推理缓存:通过短视域强化学习实现长时程持续优化
Reasoning Cache: Continual Improvement Over Long Horizons via Short-Horizon RL
February 3, 2026
作者: Ian Wu, Yuxiao Qu, Amrith Setlur, Aviral Kumar
cs.AI
摘要
能够突破训练预算限制持续进化的大型语言模型,可通过测试时自适应解决日益复杂的问题,这一特性我们称之为外推能力。然而,标准强化学习在固定问题分布和训练预算下运行,限制了模型在测试时应对分布偏移的外推能力。为此,我们提出RC算法——一种在训练和推理阶段替代标准自回归解码的迭代解码方法。RC利用LLMs在应答生成与摘要归纳能力上的不对称性,构建跨迭代持续优化的推理链。经RC训练的模型可实现外推,其推理视野的持续改进能力可超越训练时所见范围一个数量级以上。实证表明,使用16k词元训练预算的40亿参数模型配合RC算法,在测试时消耗50万词元即可将HMMT 2025任务表现从40%提升至近70%,优于同规模模型及多数大型推理LLMs。最后我们还发现,由于训练获得的摘要条件生成能力得到增强,经RC训练的模型能更有效地利用现有框架进一步扩展测试时性能。
English
Large Language Models (LLMs) that can continually improve beyond their training budgets are able to solve increasingly difficult problems by adapting at test time, a property we refer to as extrapolation.

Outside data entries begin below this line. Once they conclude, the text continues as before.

Definition source_ok (m : ChunkMap) (i : SourceChunksInfo) : Prop :=
  Z.of_nat (length (sc_cmap i)) = getCompressedSize (nb_chunks m).

Definition set_source (m : ChunkMap) (p : Z) (i : SourceChunksInfo) : ChunkMap :=
  m <| _peers_chunks_availability := <[p := i]> (_peers_chunks_availability m) |>.

Lemma set_source_ok m p i : cm_ok m -> source_ok m i -> cm_ok (set_source m p i).
Proof.
  intros Hm Hi. eapply cm_ok_frame; try done. intros q j. cbn [_peers_chunks_availability upd set_source].
  destruct (decide (p = q)) as [->|Hne].
  - rewrite lookup_insert_eq. by intros [= <-].
  - rewrite lookup_insert_ne by done. intros H. by eapply cm_sources; [apply Hm|].
Qed.

Lemma compressed_size_spec n : 0 <= n -> getCompressedSize n = (n + 31) / 32.
Proof.
  intros Hn. unfold getCompressedSize. rewrite Z.shiftr_div_pow2 by lia. change (2 ^ 5) with 32.
  change 31 with (Z.ones 5) at 1. rewrite Z.land_ones by lia. change (2 ^ 5) with 32.
  pose proof (Z.div_mod n 32 ltac:(lia)). pose proof (Z.mod_pos_bound n 32 ltac:(lia)).
  pose proof (Z.div_mod (n + 31) 32 ltac:(lia)). pose proof (Z.mod_pos_bound (n + 31) 32 ltac:(lia)).
  destruct (Z.eqb_spec (n mod 32) 0); lia.
Qed.

(** A map of the right size answers for every chunk. *)
Lemma cmap_get_total c n i :
  Z.of_nat (length c) = getCompressedSize n -> 0 <= i < n -> exists b, cmap_get c i = Some b.
Proof.
  intros Hc Hi. rewrite compressed_size_spec in Hc by lia. unfold cmap_get.
  destruct (lookup_lt_is_Some_2 (c : list Z) (Z.to_nat (Z.shiftr i 5))) as [w Ew].
  - rewrite Z.shiftr_div_pow2 by lia. change (2 ^ 5) with 32.
    pose proof (Z.div_mod i 32 ltac:(lia)). pose proof (Z.mod_pos_bound i 32 ltac:(lia)).
    pose proof (Z.div_mod (n + 31) 32 ltac:(lia)). pose proof (Z.mod_pos_bound (n + 31) 32 ltac:(lia)). lia.
  - rewrite Ew. cbn. eauto.
Qed.

Lemma has_chunk_total m i c : source_ok m i -> 0 <= c < nb_chunks m -> exists b, has_chunk i c = Some b.
Proof. intros Hi Hc. unfold has_chunk. destruct (is_full i); [eauto|]. by eapply cmap_get_total. Qed.

Lemma getSourceChunksInfo_ok m p : cm_ok m ->
  let '(m', i) := getSourceChunksInfo m p in
  cm_ok m' /\ source_ok m' i /\ _peers_chunks_availability m' !! p = Some i /\
  m' = m <| _peers_chunks_availability := _peers_chunks_availability m' |>.
Proof.
  intros Hm. unfold getSourceChunksInfo. destruct (_peers_chunks_availability m !! p) as [i|] eqn:E.
  - split; [done|]. split; [by eapply cm_sources; [apply Hm|]|]. split; [done|by destruct m].
  - set (i := mk_SourceChunksInfo _ _ _).
    assert (Hi : Z.of_nat (length (sc_cmap i)) = getCompressedSize (nb_chunks m)).
    { unfold i. cbn [sc_cmap]. rewrite length_replicate, compressed_size_spec by (unfold nb_chunks; lia).
      assert (0 <= (nb_chunks m + 31) / 32) by (apply Z.div_pos; unfold nb_chunks; lia). lia. }
    split; [by apply set_source_ok|]. split; [exact Hi|]. split; [apply lookup_insert_eq|done].
Qed.

Lemma removeFileSource_ok m p : cm_ok m -> cm_ok (removeFileSource m p).
Proof.
  intros Hm. eapply cm_ok_frame; try done. intros q i H. cbn in H. apply lookup_delete_Some in H as [_ H].
  by eapply cm_sources; [apply Hm|].
Qed.

Lemma setStrategy_ok m s : cm_ok m -> cm_ok (setStrategy m s).
Proof. intros Hm. eapply cm_ok_frame; try done. apply Hm. Qed.

(** The size test of the code, and the scan that finds whether the source is full. *)
Lemma size_test n : 0 <= n -> n / 32 + (if n mod 32 =? 0 then 0 else 1) = getCompressedSize n.
Proof.
  intros Hn. unfold getCompressedSize. rewrite Z.shiftr_div_pow2 by lia. change 31 with (Z.ones 5).
  by rewrite Z.land_ones by lia.
Qed.

Lemma full_scan m c : Z.of_nat (length c) = getCompressedSize (nb_chunks m) ->
  exists b, foldr (fun i acc => have ← cmap_get c (Z.of_nat i); if (have : bool) then acc else Some false) (Some true)
      (seq 0 (length (_map m))) = Some b /\
    (b = true -> forall i, 0 <= i < nb_chunks m -> cmap_get c i = Some true).
Proof.
  intros Hl.
  assert (G : forall l, (forall i, i ∈ l -> (i < length (_map m))%nat) -> exists b,
    foldr (fun i acc => have ← cmap_get c (Z.of_nat i); if (have : bool) then acc else Some false) (Some true) l = Some b /\
    (b = true -> forall i, i ∈ l -> cmap_get c (Z.of_nat i) = Some true)).
  { induction l as [|i l IH]; intros Hi.
    { exists true. split; [done|]. intros _ j Hj. by apply not_elem_of_nil in Hj. }
    cbn [foldr]. destruct (cmap_get_total c (nb_chunks m) (Z.of_nat i) Hl) as [b Hb].
    { specialize (Hi i ltac:(by left)). unfold nb_chunks. lia. }
    rewrite Hb. cbn [mbind option_bind]. destruct b; [|by exists false].
    destruct IH as (b & E & Hall); [intros j Hj; apply Hi; by right|]. exists b. split; [done|].
    intros Ht j Hj. apply elem_of_cons in Hj as [->|Hj]; [done|by apply Hall]. }
  destruct (G (seq 0 (length (_map m)))) as (b & E & Hall).
  { intros i Hi. apply list_elem_of_In, in_seq in Hi. lia. }
  exists b. split; [done|]. intros Ht i Hi. specialize (Hall Ht (Z.to_nat i)). rewrite Z2Nat.id in Hall by lia.
  apply Hall. apply list_elem_of_In, in_seq. unfold nb_chunks in Hi. lia.
Qed.

(** A bitmap of the right size is taken; the source is full only when it says so of every chunk. *)
Lemma setPeerAvailabilityMap_sets m p c now : cm_ok m -> Z.of_nat (length c) = getCompressedSize (nb_chunks m) ->
  exists m' full, setPeerAvailabilityMap m p c now = Some m' /\
    _peers_chunks_availability m' !! p = Some (mk_SourceChunksInfo c now full) /\
    (full = true -> forall i, 0 <= i < nb_chunks m -> cmap_get c i = Some true).
Proof.
  intros Hm Hl. unfold setPeerAvailabilityMap. rewrite size_test by (unfold nb_chunks; lia). rewrite Hl, Z.eqb_refl. cbn [negb].
  destruct (full_scan m c Hl) as (b & -> & Hall). cbn [mbind option_bind]. do 2 eexists. split; [reflexivity|].
  split; [apply lookup_insert_eq|done].
Qed.

Lemma setPeerAvailabilityMap_ok m p c now : cm_ok m ->
  exists m', setPeerAvailabilityMap m p c now = Some m' /\ cm_ok m'.
Proof.
  intros Hm. unfold setPeerAvailabilityMap. rewrite size_test by (unfold nb_chunks; lia).
  destruct (Z.eqb_spec (Z.of_nat (length c)) (getCompressedSize (nb_chunks m))) as [E|E]; cbn [negb]; [|eauto].
  destruct (full_scan m c E) as (b & -> & _). cbn [mbind option_bind]. eexists. split; [reflexivity|]. by apply (set_source_ok m p).
Qed.

(** ** Re-asking *)

Lemma slices_ok_same lo lim sl k r r' :
  slices_ok lo lim sl -> sl !! k = Some r -> sr_size r' = sr_size r -> slices_ok lo lim (<[k := r']> sl).
Proof.
  intros [Hi Hd] Hk Hr.
  assert (G : forall j x, <[k := r']> sl !! j = Some x -> exists y, sl !! j = Some y /\ sr_size y = sr_size x).
  { intros j x. destruct (decide (j = k)) as [->|Hne].
    - rewrite lookup_insert_eq. intros [= <-]. eauto.
    - rewrite lookup_insert_ne by done. eauto. }
  split.
  - intros j x Hj. destruct (G j x Hj) as (y & Hy & <-). eauto.
  - intros k1 k2 r1 r2 H1 H2 Hlt. destruct (G _ _ H1) as (y1 & Hy1 & <-). destruct (G _ _ H2) as (y2 & Hy2 & _). eauto.
Qed.

Lemma pending_same sl k r r' : sl !! k = Some r -> sr_size r' = sr_size r -> pending (<[k := r']> sl) = pending sl.
Proof.
  intros Hk Hr. unfold pending. rewrite <- (insert_delete_eq sl k r'), msum_insert by apply lookup_delete_eq.
  rewrite (msum_delete _ sl k r) by done. lia.
Qed.

Lemma reAskPendingChunk_ok m p now : cm_ok m ->
  let '(m', r) := reAskPendingChunk m p now in
  cm_ok m' /\ match r with
              | None => m' = m
              | Some (off, size) => exists n sl, slice_of m n off = Some sl /\ sr_size sl = size /\
                  request_time sl + FT_CHUNKMAP_MAX_SLICE_REASK_DELAY < now /\ p ∉ sr_peers sl /\
                  forall i, state_at m i <> Some CHUNK_OUTSTANDING
              end.
Proof.
  intros Hm. unfold reAskPendingChunk. destruct (existsb _ (_map m)) eqn:Ex; [done|].
  destruct (head _) as [[[c info] [off sl]]|] eqn:Eh; [|done].
  apply head_Some_elem_of in Eh. apply list_elem_of_filter in Eh as [Hold Hin]. cbn [snd fst] in Hold.
  apply list_elem_of_bind in Hin as (x & Hin & Hx). apply list_elem_of_fmap in Hin as (y & Heq & Hy).
  injection Heq as <- <-. apply elem_of_in_order in Hx, Hy. cbn [fst snd] in Hx, Hy.
  apply Is_true_true in Hold. apply andb_prop in Hold as [Hold Hp]. apply bool_decide_eq_true_1 in Hp. bprop.
  destruct Hm as [Hc Ht Hcomp]. destruct (cm_active _ Hc c info Hx) as [lim [Hlim Hsl Hrem Hleft]].
  set (sl' := sl <| request_time := now |> <| sr_peers := {[p]} ∪ sr_peers sl |>).
  set (info' := info <| _slices := <[off := sl']> (_slices info) |>).
  split.
  - change (cm_ok (set_info m c info')). split.
    + apply (core_set_info m c lim info info' Hc Hx). split; [done| | |done].
      * by apply (slices_ok_same _ _ _ _ sl).
      * unfold info'. cbn [_slices _remains upd]. by rewrite (pending_same _ _ sl).
    + rewrite (received_set_info m c info info' Hc Hx). cbn. rewrite Ht. lia.
    + exact Hcomp.
  - exists c, sl. split; [unfold slice_of; rewrite Hx; exact Hy|]. split; [done|]. split; [lia|]. split; [done|].
    intros i Hi. unfold state_at in Hi. destruct (i <? 0); [done|]. apply list_elem_of_lookup_2, list_elem_of_In in Hi.
    assert (existsb (fun st => bool_decide (st = CHUNK_OUTSTANDING)) (_map m) = true); [|congruence].
    apply existsb_exists. eexists. split; [exact Hi|]. by apply bool_decide_eq_true_2.
Qed.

However, standard reinforcement learning (RL) operates over fixed problem distributions and training budgets, which limits extrapolation amidst distribution shift at test time. To address this, we introduce RC, an iterative decoding algorithm that replaces standard autoregressive decoding during both training and inference. RC exploits an asymmetry between the response generation and summarization capabilities of LLMs to construct reasoning chains that consistently improve across iterations. Models trained to use RC can extrapolate and continually improve over reasoning horizons more than an order of magnitude longer than those seen during training. Empirically, training a 4B model with RC using a 16k-token training budget improves performance on HMMT 2025 from 40% to nearly 70% with 0.5m tokens at test time, outperforming both comparably sized models and many larger reasoning LLMs. Finally, we also show that models trained with RC can more effectively leverage existing scaffolds to further scale test-time performance, due to the improved summary-conditioned generation abilities learned through training.